Monday, 8 June 2015

Tom T. Hall and Garner Ted

Tom T. Hall is a legend in the country music business, the man who wrote Harper Valley PTA. That might not mean a lot to anyone under forty, but the guy was big in his time. There's an interview with Hall on which includes this anecdote.
I have written songs that I didn’t understand until somebody explained them to me. I am riding along one night and there’s a preacher on the radio. It’s a long drive and it’s in the middle of the night, and it’s the only big signal I could get on my a.m. radio. And I’m listening and it finally dawns on me, he’s preaching about [the song] Homecoming, and what a son-of-a-bitch I am. [imitates preacher's voice] “This is the kind of music they are putting out these days – This guy has been in jail. He didn’t come to his mama’s funeral, he hasn’t seen his daddy in 15 years. He’s got a prostitute in the car wearing a miniskirt, and she’s been drunk….” And I’m thinking [exhales, his eyes get big] – that wasn’t what I had in mind when I wrote that song. [laughs]
[Interviewer] That is unbelievable. When was this?
Tom T: The 60′s. But this guy did 25 minutes on Homecoming. He never played it. What do you think of that? He heard that song on the radio someplace and man he decided to do a sermon. His name was Garner Ted Armstrong, and [the show] was called “The World Tomorrow.” He had a phenomenal talent –  I’ve never heard anybody do it quite that well, maybe in Washington or someplace – but this guy could talk for an hour and not say anything. It was all biblical and biblical history and everything, and every once in a while he would take off on some current topic like my song Homecoming [laughs]. I was big in L.A. at the time – you know everything starts in Los Angeles – So the Rolling Stones discovered me first, and then the people in LA and then everything kind of started to gravitate back to Nashville where I was living [laughs].  I wasn’t a celebrity until the Rolling Stones and some other people in LA said I was. I became a celebrity here because they liked me in L.A. Especially the preachers were listening to the radio [out there] – I was astounded. I was absolutely nobody, I am riding along in this 15 year old used car, I’m not even sure where I was going –  and this guy is preaching about Homecoming, and I though “Holy cow – I’ve started something here. I’ve got this guy all riled up.” Then all of the sudden – of course it's biographical – me in the song – I didn’t realize what a rotten son-of-a-bitch I am! [laughs] I thought I was a pretty good guy.

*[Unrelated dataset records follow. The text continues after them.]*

(** * iGit: the application core of the interactive staging front-end

    A shallow embedding of the Go sources: the layout engine
    ([ui.NewLayout]), the binary-content heuristic ([isBinaryFile]), the
    selection model, the diff cache ([fetchDiffCmd]) and the update loop
    ([Model.Update]) with its key handlers.

    Go's [int] is modelled as [Z] with the 64-bit wrap-around written out,
    Go strings as [string], byte slices as [list byte], Go maps as [gmap],
    [error] values as their text inside an [option]. *)

From Stdlib Require Import ZArith Lia Bool List.
From Stdlib Require Import Strings.String Strings.Ascii Strings.Byte.
From Stdlib Require Import DecimalString.
From stdpp Require Import base option list strings gmap.

Local Open Scope Z_scope.
#[local] Set Warnings "-register-all".

(** ** Go integers *)

Module GoInt.

Definition min_int : Z := - 2 ^ 63.
Definition max_int : Z := 2 ^ 63 - 1.

(** Two's-complement wrap-around of a 64-bit signed integer. *)
Definition wrap (z : Z) : Z := (z + 2 ^ 63) mod 2 ^ 64 - 2 ^ 63.

Definition in_range (z : Z) : Prop := min_int <= z <= max_int.

Definition add (a b : Z) : Z := wrap (a + b).
Definition sub (a b : Z) : Z := wrap (a - b).
Definition mul (a b : Z) : Z := wrap (a * b).
(** Go's [/] truncates toward zero. *)
Definition div (a b : Z) : Z := wrap (Z.quot a b).

(** [%d] of [fmt.Sprintf]. *)
Definition show (z : Z) : string := NilZero.string_of_int (Z.to_int z).

End GoInt.

(** ** Layout engine (package ui) *)

Module Layout.

Record Layout := mkLayout {
  TotalWidth : Z;
  TotalHeight : Z;
  ListWidth : Z;
  PreviewWidth : Z;
  ContentHeight : Z
}.

(** [NewLayout]: the three width bands followed by the two minimum-width
    clamps, in the order of the source. *)
Definition NewLayout (width height : Z) : Layout :=
  let contentHeight0 := GoInt.sub height 5 in
  let contentHeight := if contentHeight0 <? 5 then 5 else contentHeight0 in
  let '(listWidth0, previewWidth0) :=
    if width <? 100 then (GoInt.sub width 2, 0)
    else if width <? 140 then
      let lw := GoInt.div width 2 in
      (lw, GoInt.sub (GoInt.sub width lw) 2)
    else
      let lw := GoInt.div (GoInt.mul width 2) 5 in
      (lw, GoInt.sub (GoInt.sub width lw) 2) in
  let '(listWidth1, previewWidth1) :=
    if listWidth0 <? 30 then (30, 0) else (listWidth0, previewWidth0) in
  let previewWidth2 := if previewWidth1 <? 30 then 0 else previewWidth1 in
  {| TotalWidth := width;
     TotalHeight := height;
     ListWidth := listWidth1;
     PreviewWidth := previewWidth2;
     ContentHeight := contentHeight |}.

Definition HasPreviewPane (l : Layout) : bool := 0 <? PreviewWidth l.

Definition ListHeight (l : Layout) : Z := GoInt.sub (ContentHeight l) 2.

Definition PreviewHeight (l : Layout) : Z := GoInt.sub (ContentHeight l) 2.

End Layout.

(** ** Binary detection (commands.go) *)

Module Binary.

Definition byteZ (b : byte) : Z := Z.of_N (Byte.to_N b).

(** [bytes.Contains(data, []byte{0})]: a NUL anywhere in the buffer. *)
Definition containsNul (data : list byte) : bool :=
  existsb (fun b => byteZ b =? 0) data.

(** [bytes.Contains([]byte{'\t','\n','\r',' '}, []byte{b})]. *)
Definition isCommonWhitespace (b : byte) : bool :=
  existsb (fun w => byteZ b =? w) [9; 10; 13; 32].

(** The condition under which the loop increments [nonTextCount]. *)
Definition isNonText (b : byte) : bool :=
  negb (isCommonWhitespace b)
  && ((byteZ b <? 32) || (126 <? byteZ b))
  && ((byteZ b <? 128) || (191 <? byteZ b)).

Definition sampleSize (data : list byte) : Z :=
  let n := Z.of_nat (length data) in
  if 8192 <? n then 8192 else n.

(** The [for i := 0; i < sampleSize; i++] loop over [data[i]]. *)
Definition nonTextCount (data : list byte) : Z :=
  Z.of_nat (length (filter (fun b => isNonText b = true)
                           (take (Z.to_nat (sampleSize data)) data))).

Definition isBinaryFile (data : list byte) : bool :=
  if containsNul data then true
  else if 0 <? Z.of_nat (length data) then
    let n := nonTextCount data in
    let s := sampleSize data in
    if (0 <? s) && (30 <? GoInt.div (GoInt.mul n 100) s) then true
    else false
  else false.

End Binary.

(** ** Package git: status snapshot and file entries *)

Module Git.

Inductive FileStatus := StatusStaged | StatusUnstaged | StatusUntracked.

Record GitStatus := mkGitStatus {
  Staged : list string;
  Unstaged : list string;
  Untracked : list string;
  Branch : string;
  IsClean : bool
}.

 Yup, Ted could explain a lot of stuff, in fact he had an opinion about nearly everything, and as Hall so succinctly puts it, "could talk for an hour and not say anything." (I'm guessing this incident happened well before Ted's appearance with Buck Owens on Hee Haw.) And in case you're wondering exactly what GTA was having conniptions over...


  1. I knew there was a reason I liked Tom T. Hall and his music.

  2. Gavin, the song alone was worth it. Tom T Hall sure could turn a phrase. Not too many popular singers sing ballads anymore - Tom could sing a song and tell a story at the same time, and make it both musical and interesting.

  3. My word! I just listened to the song properly now and it is so different from how it was portrayed. That was quite a sweet song about the difficulties of maintaining contact with family while being a singer on the road. Good on you for mentioning this.